## GOAL OF THE EXERCISE
In the listing that follows, count the lines that include "Lemma", and answer with the total alone.

## DATA FOR THIS EXERCISE
◆ ◆ ◆ ◆ ◆

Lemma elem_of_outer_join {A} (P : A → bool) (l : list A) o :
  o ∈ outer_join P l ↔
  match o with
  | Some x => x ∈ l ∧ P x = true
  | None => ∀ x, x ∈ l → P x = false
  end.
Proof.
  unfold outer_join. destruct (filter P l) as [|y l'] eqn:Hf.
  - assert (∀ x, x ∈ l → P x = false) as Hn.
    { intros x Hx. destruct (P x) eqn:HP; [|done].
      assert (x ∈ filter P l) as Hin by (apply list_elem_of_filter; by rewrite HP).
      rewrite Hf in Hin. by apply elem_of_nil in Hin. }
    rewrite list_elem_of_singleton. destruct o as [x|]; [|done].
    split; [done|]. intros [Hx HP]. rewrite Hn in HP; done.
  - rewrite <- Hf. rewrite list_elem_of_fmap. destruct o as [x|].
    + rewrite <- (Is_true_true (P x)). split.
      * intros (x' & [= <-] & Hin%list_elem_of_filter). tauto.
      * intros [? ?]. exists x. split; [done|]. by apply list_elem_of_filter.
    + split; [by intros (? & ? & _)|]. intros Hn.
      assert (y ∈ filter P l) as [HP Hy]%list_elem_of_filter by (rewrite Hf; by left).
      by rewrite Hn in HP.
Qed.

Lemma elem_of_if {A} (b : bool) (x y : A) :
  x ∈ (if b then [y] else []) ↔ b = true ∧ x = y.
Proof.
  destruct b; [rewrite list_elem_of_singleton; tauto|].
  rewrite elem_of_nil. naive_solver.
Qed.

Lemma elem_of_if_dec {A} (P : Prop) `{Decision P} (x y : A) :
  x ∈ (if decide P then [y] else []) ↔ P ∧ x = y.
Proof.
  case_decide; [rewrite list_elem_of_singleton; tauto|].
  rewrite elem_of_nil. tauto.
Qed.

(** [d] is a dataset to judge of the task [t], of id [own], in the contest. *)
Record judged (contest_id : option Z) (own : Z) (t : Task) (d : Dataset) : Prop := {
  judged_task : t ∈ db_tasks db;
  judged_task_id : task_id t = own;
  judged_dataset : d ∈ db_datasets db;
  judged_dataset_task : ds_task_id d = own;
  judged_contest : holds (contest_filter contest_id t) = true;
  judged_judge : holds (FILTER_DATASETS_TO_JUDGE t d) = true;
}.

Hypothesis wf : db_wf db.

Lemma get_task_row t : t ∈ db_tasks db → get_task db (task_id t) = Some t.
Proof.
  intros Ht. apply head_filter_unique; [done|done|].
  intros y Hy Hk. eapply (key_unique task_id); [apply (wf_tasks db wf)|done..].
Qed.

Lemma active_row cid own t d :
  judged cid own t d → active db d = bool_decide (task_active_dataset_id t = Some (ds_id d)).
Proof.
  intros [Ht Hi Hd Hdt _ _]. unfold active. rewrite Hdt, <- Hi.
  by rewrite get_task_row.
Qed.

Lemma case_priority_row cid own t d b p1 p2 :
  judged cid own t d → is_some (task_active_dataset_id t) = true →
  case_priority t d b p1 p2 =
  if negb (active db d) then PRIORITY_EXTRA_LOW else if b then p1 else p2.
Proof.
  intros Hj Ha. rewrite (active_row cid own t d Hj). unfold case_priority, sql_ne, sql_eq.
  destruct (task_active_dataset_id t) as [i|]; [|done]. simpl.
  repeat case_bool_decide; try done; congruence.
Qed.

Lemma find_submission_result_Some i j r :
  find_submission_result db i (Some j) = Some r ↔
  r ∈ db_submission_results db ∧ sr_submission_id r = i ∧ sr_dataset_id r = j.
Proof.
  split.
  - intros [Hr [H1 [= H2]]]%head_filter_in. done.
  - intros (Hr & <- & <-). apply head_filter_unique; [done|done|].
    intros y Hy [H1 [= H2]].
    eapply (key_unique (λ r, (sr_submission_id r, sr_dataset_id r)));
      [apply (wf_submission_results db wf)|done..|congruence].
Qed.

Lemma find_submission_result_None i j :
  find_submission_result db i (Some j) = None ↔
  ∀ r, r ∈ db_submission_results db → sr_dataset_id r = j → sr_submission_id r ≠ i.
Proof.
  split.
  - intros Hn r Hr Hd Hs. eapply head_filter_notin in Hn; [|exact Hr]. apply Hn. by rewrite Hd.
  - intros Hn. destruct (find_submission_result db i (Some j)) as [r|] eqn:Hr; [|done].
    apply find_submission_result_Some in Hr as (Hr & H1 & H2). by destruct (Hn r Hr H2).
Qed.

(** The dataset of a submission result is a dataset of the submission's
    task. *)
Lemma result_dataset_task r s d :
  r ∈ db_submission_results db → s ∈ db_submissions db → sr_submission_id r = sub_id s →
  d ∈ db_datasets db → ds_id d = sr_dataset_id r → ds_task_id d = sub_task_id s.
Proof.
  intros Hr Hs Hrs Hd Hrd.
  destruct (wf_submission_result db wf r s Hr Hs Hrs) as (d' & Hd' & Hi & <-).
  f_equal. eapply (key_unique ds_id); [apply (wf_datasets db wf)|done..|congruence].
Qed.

◆ ◆ ◆ ◆ ◆

## TASK SOLUTION
9